WHAT YOU HAVE TO DO: Tally up the lines below that contain the word "Unexpected" and give the total alone.

DATA EXCERPTS:
(* ===== verification/Types.v ===== *)
(** * Core vocabulary: [crates/pegastore/src/types.rs] and [error.rs]

    Keys, devices, placement, retention, specs, capability, and the error type
    with its retryability status.  Rust's [derive(PartialEq, Eq, Hash, Ord)] is
    [EqDecision]/[Countable] and, where the code sorts, a comparison. *)

From S2P Require Import Prelude.

(** ** Devices and tiers *)

Inductive Device : Type :=
| Cpu (numa : u16)
| Gpu (index : u16).

#[global] Instance Device_eq_dec : EqDecision Device.
Proof. solve_decision. Defined.

#[global] Instance Device_countable : Countable Device.
Proof.
  refine (inj_countable'
            (λ d, match d with Cpu n => inl n | Gpu i => inr i end)
            (λ s, match s with inl n => Cpu n | inr i => Gpu i end) _).
  by intros [].
Defined.

Definition is_gpu (d : Device) : bool :=
  match d with Gpu _ => true | Cpu _ => false end.

(** The derived [Ord]: every [Cpu] before every [Gpu], then by number. *)
Definition device_leb (a b : Device) : bool :=
  match a, b with
  | Cpu x, Cpu y => x <=? y
  | Cpu _, Gpu _ => true
  | Gpu _, Cpu _ => false
  | Gpu x, Gpu y => x <=? y
  end.

Inductive Tier : Type := Dram | Ssd | External.

#[global] Instance Tier_eq_dec : EqDecision Tier.
Proof. solve_decision. Defined.

(** [NodeId] and [SlotIdx] are one-field structs around an integer. *)
Record Location : Type := mkLocation {
  loc_node : u64;
  loc_device : Device;
  loc_tier : Tier;
}.

#[global] Instance Location_eq_dec : EqDecision Location.
Proof. solve_decision. Defined.

(** ** Placement, retention and specs *)

Inductive Placement : Type :=
| Strict (d : Device)
| Prefer (d : Device)
| Each (ds : list Device)
| Anywhere.

#[global] Instance Placement_eq_dec : EqDecision Placement.
Proof. solve_decision. Defined.

Inductive Retention : Type := Cache | Explicit.

#[global] Instance Retention_eq_dec : EqDecision Retention.
Proof. solve_decision. Defined.

Record SlotSpec : Type := mkSlotSpec {
  spec_len : u64;
  spec_placement : Placement;
}.

#[global] Instance SlotSpec_eq_dec : EqDecision SlotSpec.
Proof. solve_decision. Defined.

Record ObjectSpec : Type := mkObjectSpec {
  spec_retention : Retention;
  spec_slots : list SlotSpec;
}.

#[global] Instance ObjectSpec_eq_dec : EqDecision ObjectSpec.
Proof. solve_decision. Defined.

(** ** Metadata returned by [stat] *)

Record Replica : Type := mkReplica {
  rep_location : Location;
  rep_misplaced : bool;
}.

Record SlotInfo : Type := mkSlotInfo {
  si_len : u64;
  si_replicas : list Replica;
}.

Definition is_resident (s : SlotInfo) : bool :=
  match si_replicas s with [] => false | _ :: _ => true end.

Record ObjectInfo : Type := mkObjectInfo {
  oi_retention : Retention;
  oi_slots : list SlotInfo;
}.

(** [ObjectInfo::resident_slots]: [enumerate], [filter], [map]; the index is
    cast [as u32]. *)
Definition resident_slots (o : ObjectInfo) : list u32 :=
  omap (λ '(i, s), if is_resident s then Some (Z.of_nat i mod 2 ^ 32) else None)
       (imap pair (oi_slots o)).

Definition is_fully_resident (o : ObjectInfo) : bool :=
  forallb is_resident (oi_slots o).

(** ** Capability *)

Record Capability : Type := mkCapability {
  gpu_memory : bool;
  cap_publish : bool;
  placement_strict : bool;
  placement_each : bool;
  retention_explicit : bool;
  cap_remove_prefix : bool;
  max_slot_len : option u64;
  max_slots : option u32;
  max_iov : option u32;
  max_stat_batch : option u32;
}.

Definition Capability_all : Capability :=
  mkCapability true true true true true true None None None None.

Definition Capability_none : Capability :=
  mkCapability false false false false false false None None None None.

Record AccessInfo : Type := mkAccessInfo {
  ai_name : string;
  ai_node : u64;
  ai_devices : list Device;
  ai_capability : Capability;
}.

(** ** Errors ([error.rs]) *)

Inductive ErrorKind : Type :=
| NotFound
| Evicted
| AlreadyExists
| SpecMismatch
| NoSpace
| Unsupported
| InvalidInput
| Unavailable
| Unexpected.

#[global] Instance ErrorKind_eq_dec : EqDecision ErrorKind.
Proof. solve_decision. Defined.

Inductive ErrorStatus : Type := Permanent | Temporary.

#[global] Instance ErrorStatus_eq_dec : EqDecision ErrorStatus.
Proof. solve_decision. Defined.

Definition default_status (k : ErrorKind) : ErrorStatus :=
  match k with
  | NoSpace | Unavailable => Temporary
  | _ => Permanent
  end.

Definition as_str (k : ErrorKind) : string :=
  match k with
  | NotFound => "NotFound"
  | Evicted => "Evicted"
  | AlreadyExists => "AlreadyExists"
  | SpecMismatch => "SpecMismatch"
  | NoSpace => "NoSpace"
  | Unsupported => "Unsupported"
  | InvalidInput => "InvalidInput"
  | Unavailable => "Unavailable"
  | Unexpected => "Unexpected"
  end.

(** A context value before [to_string]: the code attaches integers, devices
    and keys. *)
Inductive CtxVal : Type :=
| CInt (n : Z)
| CDevice (d : Device)
| CKey (k : bytes).

Record Error : Type := mkError {
  err_kind : ErrorKind;
  err_status : ErrorStatus;
  err_message : string;
  err_operation : option string;
  err_context : list (string * CtxVal);
}.

Abbreviation Result := (result Error).

Definition Error_new (k : ErrorKind) (message : string) : Error :=
  mkError k (default_status k) message None [].

Definition is_temporary (e : Error) : bool := bool_decide (err_status e = Temporary).

(** The first operation name sticks. *)
Definition with_operation (e : Error) (operation : string) : Error :=
  match err_operation e with
  | None => mkError (err_kind e) (err_status e) (err_message e) (Some operation) (err_context e)
  | Some _ => e
  end.

Definition with_context (e : Error) (key : string) (value : CtxVal) : Error :=
  mkError (err_kind e) (err_status e) (err_message e) (err_operation e)
          (err_context e ++ [(key, value)]).

Definition set_temporary (e : Error) : Error :=
  mkError (err_kind e) Temporary (err_message e) (err_operation e) (err_context e).

Definition set_permanent (e : Error) : Error :=
  mkError (err_kind e) Permanent (err_message e) (err_operation e) (err_context e).

(** The kind of a failed result. *)
Definition kind_of {A} (r : Result A) : option ErrorKind :=
  match r with Ok _ => None | Err e => Some (err_kind e) end.

Lemma err_kind_with_context e k v : err_kind (with_context e k v) = err_kind e.
Proof. done. Qed.

Lemma err_kind_with_operation e o : err_kind (with_operation e o) = err_kind e.
Proof. unfold with_operation. by destruct (err_operation e). Qed.

Lemma err_status_with_operation e o : err_status (with_operation e o) = err_status e.
Proof. unfold with_operation. by destruct (err_operation e). Qed.

#[export] Hint Rewrite err_kind_with_context err_kind_with_operation
  err_status_with_operation : pegastore.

COMPLETED EXERCISE: 2